Content starts

Lemma ToUserOperation_total_order_preserved_witness :
  exists uops : list (option userop.UserOperation),
    BundlerDumpMempool scripted.exchange tt scripted.entryPoint
      (scripted.start
         [Reply None (Some (json.JArray [json.JNull; wireObject scripted.opText]))])
    = ((mk_slice uops, None),
       scripted.resume [mkCall tt "debug_bundler_dumpMempool" [ArgAddress scripted.entryPoint]]
         []) /\
    List.length uops = 2%nat /\
    forall i : nat,
      uops !! i = ToUserOperation <$> ([None; Some (wireOf scripted.op)] !! i).
Proof.
  apply (proj2 (proj2 (proj2 (ToUserOperation_total_order_preserved scripted.World unit unit
                                scripted.exchange)))
           (scripted.start
              [Reply None (Some (json.JArray [json.JNull; wireObject scripted.opText]))])
           tt scripted.entryPoint (mk_slice [None; Some (wireOf scripted.op)])).
  vm_compute. reflexivity.
Defined.

(** * Further properties of the code *)

(** ** More on the library models *)

(** A string of [2 * n] hexadecimal digits decodes to [n] bytes. *)
Lemma hex_Decode_allNibbles (n : nat) :
  forall raw : string,
    String.length raw = (2 * n)%nat -> hexutil.allNibbles raw = true ->
    snd (hex.Decode raw) = None /\ List.length (fst (hex.Decode raw)) = n.
Proof.
  induction n as [|n IH]; intros raw Hlen Hnib.
  - destruct raw; [split; reflexivity|discriminate].
  - destruct raw as [|p [|q rest]]; cbn [String.length] in Hlen; try lia.
    cbn [hexutil.allNibbles] in Hnib. unfold hexutil.decodeNibble in Hnib.
    cbn [hex.Decode].
    destruct (hex.fromHexChar p) as [a|]; [|discriminate].
    destruct (hex.fromHexChar q) as [b|]; [|discriminate].
    destruct (IH rest ltac:(lia) Hnib) as [Herr Hout].
    destruct (hex.Decode rest) as [out err]. cbn [fst snd] in *.
    split; [exact Herr|cbn [List.length]; lia].
Qed.

(** A failed [UnmarshalFixedJSON] leaves the array as it was. *)
Lemma UnmarshalFixedJSON_error (typ : string) (input : option string) (len : nat)
    (out out' : bytes) (e : error) :
  hexutil.UnmarshalFixedJSON typ input len out = (out', Some e) -> out' = out.
Proof.
  unfold hexutil.UnmarshalFixedJSON, hexutil.UnmarshalFixedText.
  destruct input as [s|]; [|intros [= <- _]; reflexivity].
  destruct (hexutil.checkText s true) as [raw|e0]; [|intros [= <- _]; reflexivity].
  destruct (negb _); [intros [= <- _]; reflexivity|].
  destruct (negb _); [intros [= <- _]; reflexivity|].
  cbn [hexutil.wrapTypeError]. discriminate.
Qed.

(** What a successful [UnmarshalFixedJSON] has read: a [0x] prefix and
    exactly [2 * len] hexadecimal digits, decoded into the array. *)
Lemma UnmarshalFixedJSON_success (typ : string) (s : string) (len : nat) (out out' : bytes) :
  (0 < len)%nat ->
  hexutil.UnmarshalFixedJSON typ (Some s) len out = (out', None) ->
  hexutil.has0xPrefix s = true /\
  String.length s = (2 + 2 * len)%nat /\
  hexutil.allNibbles (hexutil.drop2 s) = true /\
  out' = fst (hex.Decode (hexutil.drop2 s)) /\
  List.length out' = len.
Proof.
  intros Hpos. unfold hexutil.UnmarshalFixedJSON, hexutil.UnmarshalFixedText, hexutil.checkText.
  destruct s as [|c0 s0]; cbn [String.length Nat.eqb].
  - cbn. destruct len; [lia|]. cbn. discriminate.
  - destruct (hexutil.has0xPrefix (String c0 s0)) eqn:Hpre; [|cbn; discriminate].
    destruct s0 as [|c1 rest]; [discriminate Hpre|].
    cbn [hexutil.drop2 String.length].
    destruct (Nat.eqb_spec (Nat.modulo (String.length rest) 2) 0) as [Heven|_];
      [|cbn; discriminate].
    destruct (Nat.eqb_spec (Nat.div (String.length rest) 2) len) as [Hdiv|_];
      [|cbn; discriminate].
    cbn [negb]. destruct (hexutil.allNibbles rest) eqn:Hnib; [|cbn; discriminate].
    cbn [negb hexutil.wrapTypeError]. intros [= <-].
    assert (Hlen : String.length rest = (2 * len)%nat).
    { rewrite (Nat.div_mod_eq (String.length rest) 2), Heven, Hdiv. lia. }
    destruct (hex_Decode_allNibbles len rest Hlen Hnib) as [_ Hout].
    repeat split; [lia|exact Hout].
Qed.

(** The value of at most [k] digits is below [16 ^ k]. *)
Lemma nibbles_bound (s : string) :
  forall (a d : N),
    hexutil.nibbles s a = Some d ->
    (d < (a + 1) * 16 ^ N.of_nat (String.length s))%N.
Proof.
  induction s as [|ch s IH]; intros a d; cbn [hexutil.nibbles String.length].
  - intros [= <-]. cbn. lia.
  - unfold hexutil.decodeNibble.
    destruct (hex.fromHexChar ch) as [nib|] eqn:Hch; [|discriminate].
    intros Hd. apply IH in Hd.
    assert (Hnib : (nib < 16)%N).
    { unfold hex.fromHexChar in Hch.
      repeat match type of Hch with
      | (if ?b then _ else _) = _ => destruct b eqn:?
      end; try discriminate; injection Hch as <-;
      repeat match goal with
      | H : (_ && _)%bool = true |- _ => apply andb_true_iff in H as [? ?]
      | H : (_ <=? _)%N = true |- _ => apply N.leb_le in H
      end; lia. }
    rewrite Nat2N.inj_succ, N.pow_succ_r'.
    eapply N.lt_le_trans; [exact Hd|]. nia.
Qed.

(** [Big.UnmarshalText] never leaves a number outside the unsigned 256-bit
    range in a variable that held one inside it. *)
Lemma Big_UnmarshalText_range (s : string) (b : Z) :
  0 <= b < 2 ^ 256 -> 0 <= fst (hexutil.Big_UnmarshalText s b) < 2 ^ 256.
Proof.
  intros Hb. unfold hexutil.Big_UnmarshalText.
  destruct (hexutil.checkNumberText s) as [raw|e]; [|exact Hb].
  destruct (Nat.ltb_spec 64 (String.length raw)) as [_|Hlen]; [exact Hb|].
  destruct (hexutil.nibbles raw 0) as [dec|] eqn:Hdec; [|exact Hb].
  cbn [fst]. apply nibbles_bound in Hdec.
  assert (Hpow : (16 ^ N.of_nat (String.length raw) <= 16 ^ 64)%N).
  { apply N.pow_le_mono_r; lia. }
  change (16 ^ 64)%N with (Z.to_N (2 ^ 256)) in Hpow. lia.
Qed.

(** [FromHex] of the text [Encode] writes gives the bytes back. *)
Lemma FromHex_Encode (b : bytes) : common.FromHex (hexutil.Encode b) = b.
Proof.
  unfold common.FromHex, common.has0xPrefix, hexutil.Encode, hexutil.prefix0x.
  cbn [hexutil.has0xPrefix hexutil.drop2].
  change (Ascii.eqb "0" "0" && (Ascii.eqb "x" "x" || Ascii.eqb "x" "X")) with true.
  cbv iota. rewrite hex_Encode_length.
  replace (Nat.modulo (2 * List.length b) 2) with 0%nat
    by (symmetry; rewrite Nat.mul_comm; apply Nat.Div0.mod_mul).
  cbn [Nat.eqb]. unfold common.Hex2Bytes, hex.DecodeString.
  rewrite hex_Decode_Encode. reflexivity.
Qed.

Lemma SetBytes_short (n : nat) (b : bytes) :
  (List.length b <= n)%nat -> common.SetBytes n b = repeat x00 (n - List.length b) ++ b.
Proof.
  intros Hlen. unfold common.SetBytes.
  destruct (Nat.ltb_spec n (List.length b)) as [Hlt|_]; [lia|reflexivity].
Qed.

Lemma SetBytes_long (n : nat) (b : bytes) :
  (n < List.length b)%nat -> common.SetBytes n b = skipn (List.length b - n) b.
Proof.
  intros Hlen. unfold common.SetBytes.
  destruct (Nat.ltb_spec n (List.length b)) as [_|Hge]; [|lia].
  rewrite length_skipn.
  replace (n - (List.length b - (List.length b - n)))%nat with 0%nat by lia.
  reflexivity.
Qed.

Lemma fixedBytes_eq {n : nat} (h h' : common.fixedBytes n) :
  common.data h = common.data h' -> h = h'.
Proof.
  destruct h as [l Hl], h' as [l' Hl']. cbn [common.data proj1_sig].
  intros ->. f_equal. apply proof_irrel.
Qed.

(** ** More on decoding the wire shape *)

Lemma text16_aux_length_ge (fuel : nat) :
  forall (n : N) (acc : string),
    (String.length acc <= String.length (hexutil.text16_aux fuel n acc))%nat.
Proof.
  induction fuel as [|fuel IH]; intros n acc; cbn [hexutil.text16_aux]; [lia|].
  destruct (n / 16 =? 0)%N; [cbn [String.length]; lia|].
  etransitivity; [|apply IH]. cbn [String.length]. lia.
Qed.

Lemma text16_aux_length_lower (fuel : nat) :
  forall (k : nat) (n : N) (acc : string),
    (n < 16 ^ N.of_nat fuel)%N -> (16 ^ N.of_nat k <= n)%N ->
    (String.length acc + S k <= String.length (hexutil.text16_aux fuel n acc))%nat.
Proof.
  induction fuel as [|fuel IH]; intros k n acc Hn Hk.
  - change (16 ^ N.of_nat 0)%N with 1%N in Hn.
    assert (0 < 16 ^ N.of_nat k)%N by (apply N.neq_0_lt_0, N.pow_nonzero; discriminate). lia.
  - cbn [hexutil.text16_aux].
    rewrite Nat2N.inj_succ, N.pow_succ_r' in Hn.
    destruct k as [|k].
    + destruct (n / 16 =? 0)%N; [cbn [String.length]; lia|].
      etransitivity; [|apply text16_aux_length_ge]. cbn [String.length]. lia.
    + rewrite Nat2N.inj_succ, N.pow_succ_r' in Hk.
      assert (Hq : (16 ^ N.of_nat k <= n / 16)%N).
      { apply N.div_le_lower_bound; [discriminate|exact Hk]. }
      assert (Hpos : (0 < 16 ^ N.of_nat k)%N)
        by (apply N.neq_0_lt_0, N.pow_nonzero; discriminate).
      destruct (N.eqb_spec (n / 16)%N 0%N) as [Hz|_]; [lia|].
      etransitivity; [|apply (IH k); [apply N.Div0.div_lt_upper_bound; exact Hn|exact Hq]].
      cbn [String.length]. lia.
Qed.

Content ends

#### Exercise goal:
In the listing above, find the line with "(n < 16 ^ N.of_nat" and the line with "N.pow_succ_r' in Hk.", then reproduce both and every line between them exactly.

#### Completed task:
    (n < 16 ^ N.of_nat fuel)%N -> (16 ^ N.of_nat k <= n)%N ->
    (String.length acc + S k <= String.length (hexutil.text16_aux fuel n acc))%nat.
Proof.
  induction fuel as [|fuel IH]; intros k n acc Hn Hk.
  - change (16 ^ N.of_nat 0)%N with 1%N in Hn.
    assert (0 < 16 ^ N.of_nat k)%N by (apply N.neq_0_lt_0, N.pow_nonzero; discriminate). lia.
  - cbn [hexutil.text16_aux].
    rewrite Nat2N.inj_succ, N.pow_succ_r' in Hn.
    destruct k as [|k].
    + destruct (n / 16 =? 0)%N; [cbn [String.length]; lia|].
      etransitivity; [|apply text16_aux_length_ge]. cbn [String.length]. lia.
    + rewrite Nat2N.inj_succ, N.pow_succ_r' in Hk.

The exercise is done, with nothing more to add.